Daily Operator Commands

List teams:

bash
docker compose exec server /app/list-teams

List profiles in a team:

bash
docker compose exec server /app/list-team-profiles --team-id "<team-id>"

Rotate a profile key:

bash
docker compose exec server /app/rotate-team-profile-key \
  --team-id "<team-id>" \
  --profile-id "<profile-id>"

When To Use The Control Portal

Use the local control portal to:

  • create teams
  • create named profiles
  • create read-only or read-write API keys
  • rotate keys
  • remove keys
  • configure SSO, dreaming, community detection, and operation-log retention
  • inspect operation logs and per-team dream outputs
  • review or update IP ban settings

The portal is not a memory browser. It does not show every fact, claim, or graph node.

When To Use The User Portal

Use the authenticated user portal at:

http://127.0.0.1:8080/ui

The user portal is for the current API key.
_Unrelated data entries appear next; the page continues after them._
(* ===== verification/Programs.v ===== *)
(** * Programs

    An operation of a component that talks to others is a program: a tree of calls,
    each answered before the next is made. The calls are those of an interface [E],
    where [E R] are the calls answered by an [R]. A program says nothing about the
    answers: they come from a machine that runs one program, or many interleaved.

    What a program does whatever it is answered is stated about its traces, the
    calls it made with the answers it got ([runs]), and proved by [promises]. *)

From S2P Require Import Prelude.

Module Programs.

Inductive program (E : Type → Type) (A : Type) : Type :=
  | Ret (a : A)
  | Vis (R : Type) (e : E R) (k : R → program E A).
Arguments Ret {E A} a.
Arguments Vis {E A R} e k.

Fixpoint bind {E A B} (p : program E A) (f : A → program E B) : program E B :=
  match p with Ret a => f a | Vis e k => Vis e (λ r, bind (k r) f) end.
Definition perform_call {E R} (e : E R) : program E R := Vis e Ret.
(** The [?] operator. *)
Definition trying {E X A B} (p : program E (result X A)) (f : A → program E (result X B)) : program E (result X B) :=
  bind p (λ r, match r with Ok a => f a | Err e => Ret (Err e) end).

Declare Scope prog_scope.
Delimit Scope prog_scope with prog.
Notation "x ←! e ; k" := (bind (perform_call e) (λ x, k)) (at level 20, e at level 100, k at level 200, right associativity) : prog_scope.
Notation "x ←? p ; k" := (trying p (λ x, k)) (at level 20, p at level 100, k at level 200, right associativity) : prog_scope.
Notation "x ←- p ; k" := (bind p (λ x, k)) (at level 20, p at level 100, k at level 200, right associativity) : prog_scope.
#[local] Open Scope prog_scope.

Fixpoint for_each {E A} (f : A → program E ()) (l : list A) : program E () :=
  match l with [] => Ret () | x :: l => _ ←- f x; for_each f l end.

(** A program over the calls of a component, as one over the calls of its client. *)
Fixpoint lift {E F A} (f : ∀ R, E R → F R) (p : program E A) : program F A :=
  match p with Ret a => Ret a | Vis e k => Vis (f _ e) (λ r, lift f (k r)) end.

(** ** Traces *)

Inductive answered (E : Type → Type) : Type := Answered (R : Type) (e : E R) (r : R).
Arguments Answered {E R} e r.
Definition trace (E : Type → Type) : Type := list (answered E).

(** A run: the calls made so far, and the result if the program is done. *)
Inductive runs {E A} : program E A → trace E → option A → Prop :=
  | runs_stopped p : runs p [] None
  | runs_done a : runs (Ret a) [] (Some a)
  | runs_call R (e : E R) k r t o : runs (k r) t o → runs (Vis e k) (Answered e r :: t) o.

(** After the history [h], every call the program makes satisfies [Φ] at its own
    history, and every result [Q] at the history of the whole run. *)
Fixpoint promises {E A} (Φ : trace E → ∀ R, E R → Prop) (h : trace E) (p : program E A) (Q : trace E → A → Prop) : Prop :=
  match p with
  | Ret a => Q h a
  | Vis e k => Φ h _ e ∧ ∀ r, promises Φ (h ++ [Answered e r]) (k r) Q
  end.

(** Every call of the program satisfies [P]. *)
Fixpoint makes {E A} (P : ∀ R, E R → Prop) (p : program E A) : Prop :=
  match p with Ret _ => True | Vis e k => P _ e ∧ ∀ r, makes P (k r) end.

Lemma makes_bind {E A B} P (p : program E A) (f : A → program E B) : makes P p → (∀ a, makes P (f a)) → makes P (bind p f).
Proof. intros Hp Hf. induction p as [a|R e k IH]; cbn in *; [apply Hf|]. destruct Hp as [He Hk]. split; [done|]. intros r. apply IH, Hk. Qed.
Lemma makes_call {E R B} (P : ∀ R, E R → Prop) (e : E R) (f : R → program E B) :
  P _ e → (∀ r, makes P (f r)) → makes P (bind (perform_call e) f).
Proof. intros He Hf. by split. Qed.
Lemma makes_trying {E X A B} P (p : program E (result X A)) (f : A → program E (result X B)) :
  makes P p → (∀ a, makes P (f a)) → makes P (trying p f).
Proof. intros Hp Hf. apply makes_bind; [done|]. by intros [a|e]. Qed.
Lemma makes_for_each {E A} P (f : A → program E ()) l : (∀ a, makes P (f a)) → makes P (for_each f l).
Proof. intros Hf. induction l as [|a l IH]; cbn; [done|]. by apply makes_bind. Qed.
Lemma makes_lift {E F A} P (f : ∀ R, E R → F R) (p : program E A) : makes (λ R e, P R (f R e)) p → makes P (lift f p).
Proof. induction p as [a|R e k IH]; cbn; [done|]. intros [He Hk]. split; [done|]. intros r. apply IH, Hk. Qed.

Section Promises.
Context {E : Type → Type} (Φ : trace E → ∀ R, E R → Prop).

Lemma promises_bind {A B} h (p : program E A) (f : A → program E B) Q :
  promises Φ h p (λ h a, promises Φ h (f a) Q) → promises Φ h (bind p f) Q.
Proof.
  revert h. induction p as [a|R e k IH]; intros h Hp; cbn in *; [done|]. destruct Hp as [He Hk].
  split; [done|]. intros r. apply IH, Hk.
Qed.
Lemma promises_call {R B} h (e : E R) (f : R → program E B) Q :
  Φ h _ e → (∀ r, promises Φ (h ++ [Answered e r]) (f r) Q) → promises Φ h (bind (perform_call e) f) Q.
Proof. intros He Hf. by split. Qed.
Lemma promises_mono {A} h (p : program E A) (Q Q' : trace E → A → Prop) :
  (∀ h a, Q h a → Q' h a) → promises Φ h p Q → promises Φ h p Q'.
Proof.
  intros HQ. revert h. induction p as [a|R e k IH]; intros h Hp; cbn in *; [by apply HQ|]. destruct Hp as [He Hk].
  split; [done|]. intros r. apply IH, Hk.
Qed.
Lemma promises_trying {X A B} h (p : program E (result X A)) (f : A → program E (result X B)) Q :
  promises Φ h p (λ h r, match r with Ok a => promises Φ h (f a) Q | Err e => Q h (Err e) end) → promises Φ h (trying p f) Q.
Proof. intros Hp. apply promises_bind. eapply promises_mono; [|exact Hp]. by intros h' [a|e]. Qed.

(** A history only grows: what holds of it goes on to hold. *)
Lemma promises_grows {A} h (p : program E A) (Q : trace E → A → Prop) :
  promises Φ h p Q → promises Φ h p (λ h' a, h `prefix_of` h' ∧ Q h' a).
Proof.
  assert (Hgen : ∀ h0, h0 `prefix_of` h → promises Φ h p Q → promises Φ h p (λ h' a, h0 `prefix_of` h' ∧ Q h' a)).
  { intros h0. revert h. induction p as [a|R e k IH]; intros h Hpre Hp; cbn in *; [done|]. destruct Hp as [He Hk].
    split; [done|]. intros r. apply IH; [|apply Hk]. by apply prefix_app_r. }
  by apply Hgen.
Qed.

(** Every call of every run keeps its promise. *)
Definition kept (h : trace E) (x : answered E) : Prop := match x with Answered e _ => Φ h _ e end.
Lemma promises_trace {A} h (p : program E A) Q t o :
  promises Φ h p Q → runs p t o → (∀ t1 x t2, t = t1 ++ x :: t2 → kept (h ++ t1) x) ∧ (∀ a, o = Some a → Q (h ++ t) a).
Proof.
  intros Hp Hr. revert h Hp. induction Hr as [p|a|R e k r t o Hr IH]; intros h Hp.
  - split; [|done]. by intros [|] ? ? ?.
  - split; [by intros [|] ? ? ?|]. intros a' [= <-]. by rewrite app_nil_r.
  - destruct Hp as [He Hk]. destruct (IH _ (Hk r)) as [H1 H2]. split.
    + intros [|y t1] x t2 Ht; cbn in Ht.
      * apply (f_equal head) in Ht. injection Ht as <-. by rewrite app_nil_r.
      * apply (f_equal tail) in Ht as Htl. apply (f_equal head) in Ht. cbn in *. injection Ht as <-.
        specialize (H1 _ _ _ Htl). by rewrite <-app_assoc in H1.
    + intros a Ha. specialize (H2 a Ha). by rewrite <-app_assoc in H2.
Qed.

(** Programs whose calls need no history. *)
Lemma promises_makes {A} (P : ∀ R, E R → Prop) h (p : program E A) (Q : trace E → A → Prop) :
  makes P p → (∀ h R e, P R e → Φ h R e) → (∀ h' a, h `prefix_of` h' → Q h' a) → promises Φ h p Q.
Proof.
  intros Hp HΦ. revert h. induction p as [a|R e k IH]; intros h HQ; cbn in *; [by apply HQ|]. destruct Hp as [He Hk].
  split; [by apply HΦ|]. intros r. apply IH; [apply Hk|]. intros h' a Hpre. apply HQ. etransitivity; [|done]. by apply prefix_app_r.
Qed.
End Promises.

(** ** Tactics *)

Ltac head_of t := match t with ?f _ => head_of f | _ => t end.
(** One step of a proof that every call of a program satisfies a predicate. *)
Ltac makes_step :=
  match goal with
  | |- makes _ (Ret _) => exact I
  | |- makes _ (Vis _ _) => split; [try done|intros ?; cbv beta]
  | |- makes _ (perform_call _) => split; [try done|intros ?; exact I]
  | |- makes _ (bind (perform_call _) _) => apply makes_call; [try done|intros ?]
  | |- makes _ (bind _ _) => apply makes_bind; [|intros ?]
  | |- makes _ (trying _ _) => apply makes_trying; [|intros ?]
  | |- makes _ (for_each _ _) => apply makes_for_each; intros ?
  | |- makes _ (let '(_, _) := ?x in _) => destruct x
  | |- makes _ (match ?x with _ => _ end) => destruct x
  | |- makes _ (if ?x then _ else _) => destruct x
  | |- makes _ ?p => let h := head_of p in unfold h
  end.
Ltac makes_steps := repeat (first [solve [eauto with makes]|makes_step]).

(** One step of a proof about traces; [tac] justifies a call. *)
Ltac promises_step tac :=
  match goal with
  | |- promises _ _ (Ret _) _ => cbn [promises]
  | |- promises _ _ (perform_call _) _ => split; [solve [tac]|intros ?; cbn [promises]]
  | |- promises _ _ (bind (perform_call _) _) _ => apply promises_call; [solve [tac]|intros ?]
  | |- promises _ _ (bind _ _) _ => apply promises_bind
  | |- promises _ _ (trying _ _) _ => apply promises_trying
  | |- promises _ _ (match ?x with _ => _ end) _ => destruct x
  | |- promises _ _ ?p _ => let h := head_of p in unfold h
  end.

Create HintDb makes.
End Programs.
It can show the current team/profile session, rotate the authenticated key when it has write scope, and show per-profile telemetry when telemetry is enabled. It also shows dreaming status, dream outputs, and recent dream cycle runs for the current profile. If the current key has manager role, it can also manage same-team member profiles from the Team tab.

It is separate from the control portal. The control portal uses CONTROL_PORTAL_TOKEN and manages all teams, profiles, profile roles, keys, and security-ban settings.

See Portals And API Keys for the full operator guide.